WHAT YOU ARE ASKED TO DO :: Only the lines from the first line of the records through the line containing "window to the" belong in the answer. Copy them exactly.

Stored data entries:
--- --- ---

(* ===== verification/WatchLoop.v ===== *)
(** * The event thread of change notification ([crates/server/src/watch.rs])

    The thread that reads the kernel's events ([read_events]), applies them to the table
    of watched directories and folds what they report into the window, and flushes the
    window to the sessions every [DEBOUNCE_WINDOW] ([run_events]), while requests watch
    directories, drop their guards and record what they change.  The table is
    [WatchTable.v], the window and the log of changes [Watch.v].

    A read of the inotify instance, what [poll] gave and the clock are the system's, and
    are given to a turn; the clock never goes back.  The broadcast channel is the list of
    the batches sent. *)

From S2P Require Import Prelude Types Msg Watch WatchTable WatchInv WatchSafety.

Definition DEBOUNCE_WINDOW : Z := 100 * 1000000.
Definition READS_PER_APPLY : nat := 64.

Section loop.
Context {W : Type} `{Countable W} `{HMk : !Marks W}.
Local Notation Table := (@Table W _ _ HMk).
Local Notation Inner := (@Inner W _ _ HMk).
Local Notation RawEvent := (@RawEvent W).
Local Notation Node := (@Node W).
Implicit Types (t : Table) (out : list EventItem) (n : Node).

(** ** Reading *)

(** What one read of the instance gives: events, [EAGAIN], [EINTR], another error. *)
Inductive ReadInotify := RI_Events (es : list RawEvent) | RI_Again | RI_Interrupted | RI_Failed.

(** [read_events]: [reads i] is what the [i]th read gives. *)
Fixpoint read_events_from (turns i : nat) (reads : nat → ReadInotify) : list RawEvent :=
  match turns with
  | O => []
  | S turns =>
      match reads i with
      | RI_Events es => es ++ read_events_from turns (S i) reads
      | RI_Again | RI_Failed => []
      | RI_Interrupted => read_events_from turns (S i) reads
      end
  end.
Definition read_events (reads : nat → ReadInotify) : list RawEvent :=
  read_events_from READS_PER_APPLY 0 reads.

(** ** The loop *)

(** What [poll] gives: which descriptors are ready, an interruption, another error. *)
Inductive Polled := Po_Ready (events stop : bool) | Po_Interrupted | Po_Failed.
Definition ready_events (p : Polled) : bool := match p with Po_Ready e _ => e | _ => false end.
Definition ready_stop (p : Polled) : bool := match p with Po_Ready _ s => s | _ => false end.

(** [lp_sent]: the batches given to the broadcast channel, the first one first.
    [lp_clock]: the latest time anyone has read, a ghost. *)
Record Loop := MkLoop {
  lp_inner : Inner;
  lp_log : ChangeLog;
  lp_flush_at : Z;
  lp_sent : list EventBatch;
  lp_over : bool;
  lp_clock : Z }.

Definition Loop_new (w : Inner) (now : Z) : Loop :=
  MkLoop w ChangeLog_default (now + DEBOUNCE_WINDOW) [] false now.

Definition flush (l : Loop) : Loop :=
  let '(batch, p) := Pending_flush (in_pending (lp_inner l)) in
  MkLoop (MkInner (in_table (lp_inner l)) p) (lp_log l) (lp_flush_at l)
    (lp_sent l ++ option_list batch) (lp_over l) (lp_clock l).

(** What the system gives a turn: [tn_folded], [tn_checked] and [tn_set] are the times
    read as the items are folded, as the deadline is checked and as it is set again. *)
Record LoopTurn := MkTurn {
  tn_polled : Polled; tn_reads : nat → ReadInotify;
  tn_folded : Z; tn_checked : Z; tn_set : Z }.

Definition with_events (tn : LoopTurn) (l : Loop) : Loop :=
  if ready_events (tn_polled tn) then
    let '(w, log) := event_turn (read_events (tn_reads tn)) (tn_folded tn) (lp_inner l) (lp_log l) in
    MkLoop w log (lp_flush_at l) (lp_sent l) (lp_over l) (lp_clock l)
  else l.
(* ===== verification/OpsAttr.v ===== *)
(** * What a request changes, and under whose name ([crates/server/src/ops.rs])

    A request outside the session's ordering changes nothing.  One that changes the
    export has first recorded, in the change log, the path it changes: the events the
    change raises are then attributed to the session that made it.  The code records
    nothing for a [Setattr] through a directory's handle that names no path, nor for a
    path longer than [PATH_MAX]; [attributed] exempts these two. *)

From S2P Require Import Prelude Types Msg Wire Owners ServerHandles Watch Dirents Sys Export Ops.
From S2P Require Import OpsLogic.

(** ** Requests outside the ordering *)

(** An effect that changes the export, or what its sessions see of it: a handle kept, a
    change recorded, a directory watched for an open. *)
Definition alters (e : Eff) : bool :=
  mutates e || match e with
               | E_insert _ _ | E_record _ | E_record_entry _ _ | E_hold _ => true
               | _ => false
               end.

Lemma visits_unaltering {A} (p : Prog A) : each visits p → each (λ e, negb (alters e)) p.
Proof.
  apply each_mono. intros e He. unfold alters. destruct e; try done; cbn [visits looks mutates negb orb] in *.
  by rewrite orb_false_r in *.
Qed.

--- --- ---

FINAL ANSWER ::
(* ===== verification/WatchLoop.v ===== *)
(** * The event thread of change notification ([crates/server/src/watch.rs])

    The thread that reads the kernel's events ([read_events]), applies them to the table
    of watched directories and folds what they report into the window, and flushes the
    window to the sessions every [DEBOUNCE_WINDOW] ([run_events]), while requests watch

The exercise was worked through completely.